(* ===== verification/YamuxStream.v ===== *)
(** * The yamux substream ([tentacle/yamux/src/stream.rs], [error.rs])

    [StreamHandle]: the stream state machine, its receive and send windows, the read and
    write halves and the close paths. The event channel to the session and the frame
    channel from it are the interfaces of [Channels]. *)

From Stdlib Require Import ZArith Lia Bool.
From stdpp Require Import base list gmap.
From S2P Require Import Prelude Channels YamuxFrame.

Open Scope Z_scope.

(** ** Errors, events and states *)

(** [error.rs]. *)
Inductive Error :=
| InvalidVersion | InvalidMsgType | SessionShutdown | StreamsExhausted | DuplicateStream
| RecvWindowExceeded | Timeout | StreamClosed | UnexpectedFlag | RemoteGoAway
| ConnectionReset | ConnectionWriteTimeout | KeepAliveTimeout | SubStreamRemoteClosing
| WouldBlock.

#[export] Instance Error_eq_dec : EqDecision Error.
Proof. solve_decision. Defined.

(** The [io::ErrorKind]s that reach the callers of the stream. *)
Inductive IoErrorKind := IoBrokenPipe | IoConnectionReset | IoInvalidData | IoTimedOut.

Inductive StreamEvent := EvFrame (f : Frame) | EvClosed (id : Z) | EvGoAway.

Inductive StreamState :=
| Init | SynSent | SynReceived | Established | LocalClosing | RemoteClosing | Closed | Reset.

#[export] Instance StreamState_eq_dec : EqDecision StreamState.
Proof. solve_decision. Defined.

(** A task waker, by an identity. *)
Abbreviation Waker := nat (only parsing).

(** ** The handle *)

(** [s_woken] is ghost: the wakers woken so far. *)
Record StreamHandle (ES FR : Type) := mkStream {
  s_id : Z;
  s_state : StreamState;
  s_max_recv_window : Z;
  s_recv_window : Z;
  s_send_window : Z;
  s_read_buf : bytes;
  s_event_sender : ES;
  s_frame_receiver : FR;
  s_writeable_wake : option Waker;
  s_woken : list Waker;
}.
Arguments mkStream {ES FR}.
Arguments s_id {ES FR}.
Arguments s_state {ES FR}.
Arguments s_max_recv_window {ES FR}.
Arguments s_recv_window {ES FR}.
Arguments s_send_window {ES FR}.
Arguments s_read_buf {ES FR}.
Arguments s_event_sender {ES FR}.
Arguments s_frame_receiver {ES FR}.
Arguments s_writeable_wake {ES FR}.
Arguments s_woken {ES FR}.

Section Stream.
Context {ES FR : Type} `{UnboundedSender ES StreamEvent} `{Receiver FR Frame}.

Abbreviation SH := (StreamHandle ES FR).

Definition set_state (v : StreamState) (s : SH) : SH :=
  mkStream (s_id s) v (s_max_recv_window s) (s_recv_window s) (s_send_window s) (s_read_buf s)
    (s_event_sender s) (s_frame_receiver s) (s_writeable_wake s) (s_woken s).
Definition set_recv_window (v : Z) (s : SH) : SH :=
  mkStream (s_id s) (s_state s) (s_max_recv_window s) v (s_send_window s) (s_read_buf s)
    (s_event_sender s) (s_frame_receiver s) (s_writeable_wake s) (s_woken s).
Definition set_send_window (v : Z) (s : SH) : SH :=
  mkStream (s_id s) (s_state s) (s_max_recv_window s) (s_recv_window s) v (s_read_buf s)
    (s_event_sender s) (s_frame_receiver s) (s_writeable_wake s) (s_woken s).
Definition set_read_buf (v : bytes) (s : SH) : SH :=
  mkStream (s_id s) (s_state s) (s_max_recv_window s) (s_recv_window s) (s_send_window s) v
    (s_event_sender s) (s_frame_receiver s) (s_writeable_wake s) (s_woken s).
Definition set_event_sender (v : ES) (s : SH) : SH :=
  mkStream (s_id s) (s_state s) (s_max_recv_window s) (s_recv_window s) (s_send_window s)
    (s_read_buf s) v (s_frame_receiver s) (s_writeable_wake s) (s_woken s).
Definition set_frame_receiver (v : FR) (s : SH) : SH :=
  mkStream (s_id s) (s_state s) (s_max_recv_window s) (s_recv_window s) (s_send_window s)
    (s_read_buf s) (s_event_sender s) v (s_writeable_wake s) (s_woken s).
Definition set_writeable_wake (v : option Waker) (s : SH) : SH :=
  mkStream (s_id s) (s_state s) (s_max_recv_window s) (s_recv_window s) (s_send_window s)
    (s_read_buf s) (s_event_sender s) (s_frame_receiver s) v (s_woken s).

(** [if let Some(waker) = self.writeable_wake.take() { waker.wake() }] *)
Definition take_wake (s : SH) : SH :=
  mkStream (s_id s) (s_state s) (s_max_recv_window s) (s_recv_window s) (s_send_window s)
    (s_read_buf s) (s_event_sender s) (s_frame_receiver s) None
    (match s_writeable_wake s with Some w => s_woken s ++ [w] | None => s_woken s end).

(** [StreamHandle::new]; [None] is its [assert!]. *)
Definition StreamHandle_new (id : Z) (es : ES) (fr : FR) (state : StreamState)
    (max_window_size : Z) : option SH :=
  if bool_decide (state = Init ∨ state = SynReceived) then
    Some (mkStream id state max_window_size INITIAL_STREAM_WINDOW INITIAL_STREAM_WINDOW []
            es fr None [])
  else None.

(** *** Sending to the session *)

Definition unbound_send_event (event : StreamEvent) : M SH Error unit := λ s,
  let '(es, ok) := unbounded_send (s_event_sender s) event in
  (set_event_sender es s, if ok then ROk tt else RErr SessionShutdown).

Definition unbound_send_frame (frame : Frame) : M SH Error unit :=
  unbound_send_event (EvFrame frame).

Definition send_go_away {E} : M SH E unit :=
  modify (set_state LocalClosing) ;;
  catch (unbound_send_event EvGoAway) ;;
  mret tt.

Definition get_flags {E} : M SH E Flags :=
  st ← gets s_state;
  match st with
  | Init => modify (set_state SynSent) ;; mret (Flags_from Syn)
  | SynReceived => modify (set_state Established) ;; mret (Flags_from Ack)
  | _ => mret Flags_default
  end.

Definition send_window_update : M SH Error unit :=
  buf ← gets s_read_buf;
  let buf_len := cast 32 (len buf) in
  mx ← gets s_max_recv_window;
  rw ← gets s_recv_window;
  d1 ← or_panic (checked_sub mx buf_len);
  delta ← or_panic (checked_sub d1 rw);
  flags ← get_flags;
  if (delta <? mx / 2) && (flags =? 0) then mret tt else
  rw' ← or_panic (checked_add 32 rw delta);
  modify (set_recv_window rw') ;;
  id ← gets s_id;
  unbound_send_event (EvFrame (new_window_update flags id delta)).

Definition send_data (data : bytes) : M SH Error unit :=
  flags ← get_flags;
  id ← gets s_id;
  unbound_send_frame (new_data flags id data).

Definition send_close : M SH Error unit :=
  flags ← get_flags;
  id ← gets s_id;
  unbound_send_frame (new_window_update (Flags_add flags Fin) id 0).

Definition close : M SH Error unit :=
  st ← gets s_state;
  id ← gets s_id;
  match st with
  | SynSent | SynReceived | Established | Init =>
      modify (set_state LocalClosing) ;; send_close
  | RemoteClosing =>
      modify (set_state Closed) ;; send_close ;; unbound_send_event (EvClosed id)
  | Reset | Closed =>
      modify (set_state Closed) ;; unbound_send_event (EvClosed id)
  | LocalClosing =>
      modify (set_state Closed) ;; unbound_send_event (EvClosed id)
  end.

(** *** Receiving from the session *)

Definition process_flags (flags : Flags) : M SH Error unit :=
  st ← gets s_state;
  (if Flags_contains flags Ack && bool_decide (st = SynSent)
   then modify (set_state SynReceived) else mret tt) ;;
  (if Flags_contains flags Fin then
     st ← gets s_state;
     match st with
     | Init | SynSent | SynReceived | Established => modify (set_state RemoteClosing)
     | LocalClosing => modify (set_state Closed)
     | _ => throw UnexpectedFlag
     end
   else mret tt) ;;
  (if Flags_contains flags Rst then modify (set_state Reset) else mret tt).

Definition handle_window_update (frame : Frame) : M SH Error unit :=
  process_flags (f_flags frame) ;;
  sw ← gets s_send_window;
  sw' ← ok_or InvalidMsgType (checked_add 32 sw (f_length frame));
  modify (set_send_window sw') ;;
  modify take_wake.

Definition handle_data (frame : Frame) : M SH Error unit :=
  process_flags (f_flags frame) ;;
  rw ← gets s_recv_window;
  let length := f_length frame in
  if rw <? length then throw RecvWindowExceeded else
  (match f_body frame with
   | Some data => modify (set_read_buf data)
   | None => mret tt
   end) ;;
  rw' ← or_panic (checked_sub rw length);
  modify (set_recv_window rw').

Definition handle_frame (frame : Frame) : M SH Error unit :=
  match f_ty frame with
  | WindowUpdate => handle_window_update frame
  | Data => handle_data frame
  | _ => throw InvalidMsgType
  end.

(** The loop of [recv_frames]; one unit of fuel per turn. *)
Fixpoint recv_frames_loop (fuel : nat) : M SH Error unit :=
  match fuel with
  | O => panic
  | S fuel' =>
      st ← gets s_state;
      match st with
      | RemoteClosing => throw SubStreamRemoteClosing
      | Reset | Closed => throw SessionShutdown
      | _ =>
          buf ← gets s_read_buf;
          if negb (is_empty buf) then mret tt else
          fr ← gets s_frame_receiver;
          if recv_is_terminated fr then
            modify (set_state RemoteClosing) ;; throw SessionShutdown
          else
            let '(fr', p) := recv_poll_next fr in
            modify (set_frame_receiver fr') ;;
            match p with
            | Ready (Some frame) => handle_frame frame ;; recv_frames_loop fuel'
            | Ready None => modify (set_state RemoteClosing) ;; throw SessionShutdown
            | Pending => mret tt
            end
      end
  end.

(** A turn that goes on takes a frame off the channel, so the queue bounds the turns. *)
Definition recv_frames : M SH Error unit :=
  fr ← gets s_frame_receiver;
  recv_frames_loop (S (length (recv_queue fr))).

Definition check_self_state : M SH IoErrorKind bool :=
  buf ← gets s_read_buf;
  st ← gets s_state;
  if is_empty buf then
    match st with
    | RemoteClosing | Closed => mret true
    | Reset => throw IoConnectionReset
    | _ => mret false
    end
  else mret false.

(** *** [AsyncRead], [AsyncWrite] and [Drop]

    The error of the monad is [Poll::Ready(Err(kind))]; [poll_read] returns the bytes it
    put into a buffer with [remaining] free bytes. *)

Definition is_fatal (e : Error) : bool :=
  bool_decide (e = UnexpectedFlag ∨ e = RecvWindowExceeded ∨ e = InvalidMsgType).

Definition poll_read (remaining : Z) : M SH IoErrorKind (Poll bytes) :=
  eof ← check_self_state;
  if eof : bool then mret (Ready []) else
  r ← catch recv_frames;
  (match r with
   | inl e => if is_fatal e then send_go_away ;; throw IoInvalidData else mret tt
   | inr _ => mret tt
   end) ;;
  eof2 ← check_self_state;
  if eof2 : bool then mret (Ready []) else
  buf ← gets s_read_buf;
  let n := Z.min remaining (len buf) in
  if n =? 0 then mret Pending else
  modify (set_read_buf (drop (Z.to_nat n) buf)) ;;
  st ← gets s_state;
  (match st with
   | RemoteClosing | Closed | Reset => mret tt
   | _ =>
       w ← catch send_window_update;
       match w with
       | inl _ => throw IoBrokenPipe
       | inr _ => mret tt
       end
   end) ;;
  mret (Ready (take (Z.to_nat n) buf)).

Definition poll_write (cx : Waker) (buf : bytes) : M SH IoErrorKind (Poll Z) :=
  st ← gets s_state;
  match st with
  | Reset | LocalClosing | Closed => throw IoBrokenPipe
  | _ =>
      sw ← gets s_send_window;
      if sw =? 0 then modify (set_writeable_wake (Some cx)) ;; mret Pending else
      let n := Z.min sw (len buf) in
      r ← catch (send_data (take (Z.to_nat n) buf));
      match r with
      | inr _ =>
          sw ← gets s_send_window;
          sw' ← or_panic (checked_sub sw (cast 32 n));
          modify (set_send_window sw') ;;
          mret (Ready n)
      | inl WouldBlock => mret Pending
      | inl _ => throw IoBrokenPipe
      end
  end.

Definition poll_flush : M SH IoErrorKind (Poll unit) := mret (Ready tt).

Definition poll_shutdown : M SH IoErrorKind (Poll unit) :=
  r ← catch close;
  match r with
  | inl _ => throw IoBrokenPipe
  | inr _ => mret (Ready tt)
  end.

Definition drop_handle : M SH IoErrorKind unit :=
  es ← gets s_event_sender;
  st ← gets s_state;
  if negb (us_is_closed es) && negb (bool_decide (st = Closed)) then
    (match st with
     | LocalClosing | Reset => mret tt
     | Established | Init | RemoteClosing | SynReceived | SynSent =>
         flags ← get_flags;
         id ← gets s_id;
         catch (unbound_send_event (EvFrame (new_window_update (Flags_add flags Rst) id 0))) ;;
         mret tt
     | Closed => panic
     end) ;;
    id ← gets s_id;
    catch (unbound_send_event (EvClosed id)) ;;
    mret tt
  else mret tt.

End Stream.
Lemma ssafe_sess_recv_frames : ssafe (sess_recv_frames : SM bool).
Proof.
  unfold sess_recv_frames. apply safe_bind; [apply safe_gets|intros t].
  destruct (fr_poll_next t) as [t' p] eqn:E. apply safe_bind; [eauto with safe|intros _].
  destruct p as [[[e|f]|]|]; [safe_walk| |safe_walk..].
  assert (frame_in f) by (by eapply fr_next_wf).
  unfold sess_handle_frame, handle_stream_message. safe_walk.
Qed.

Lemma ssafe_recv_events : ssafe (recv_events : SM bool).
Proof.
  unfold recv_events. apply safe_bind; [apply safe_gets|intros ec].
  destruct (recv_poll_next ec) as [ec' p] eqn:E. apply safe_bind; [eauto with safe|intros _].
  destruct p as [[e|]|]; [| |safe_walk].
  - unfold handle_event. safe_walk.
  - by apply lr_live in E.
Qed.
Hint Resolve ssafe_flush ssafe_sess_recv_frames ssafe_recv_events : safe.

Lemma ssafe_control_poll : ssafe (control_poll : SM bool).
Proof.
  unfold control_poll. apply safe_bind; [apply safe_gets|intros cr].
  destruct (recv_poll_next cr) as [cr' p] eqn:E. apply safe_bind; [eauto with safe|intros _].
  destruct p as [[[]|]|]; unfold reply; [safe_walk..| |safe_walk]. by apply lr_live in E.
Qed.

Lemma ssafe_poll_keepalive now : ssafe (poll_keepalive now : SM unit).
Proof.
  unfold poll_keepalive. apply safe_bind; [apply safe_gets|intros [tm|]]; [|apply safe_ret].
  destruct (tm_poll_next tm) as [tm' [[]|]]; safe_walk.
Qed.
Hint Resolve ssafe_control_poll ssafe_poll_keepalive : safe.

**TASK DETAILS:** Your task is to list each line of the records with the word "IoBrokenPipe".

**FINISHED TASK:**
Inductive IoErrorKind := IoBrokenPipe | IoConnectionReset | IoInvalidData | IoTimedOut.
       | inl _ => throw IoBrokenPipe
  | Reset | LocalClosing | Closed => throw IoBrokenPipe
      | inl _ => throw IoBrokenPipe
  | inl _ => throw IoBrokenPipe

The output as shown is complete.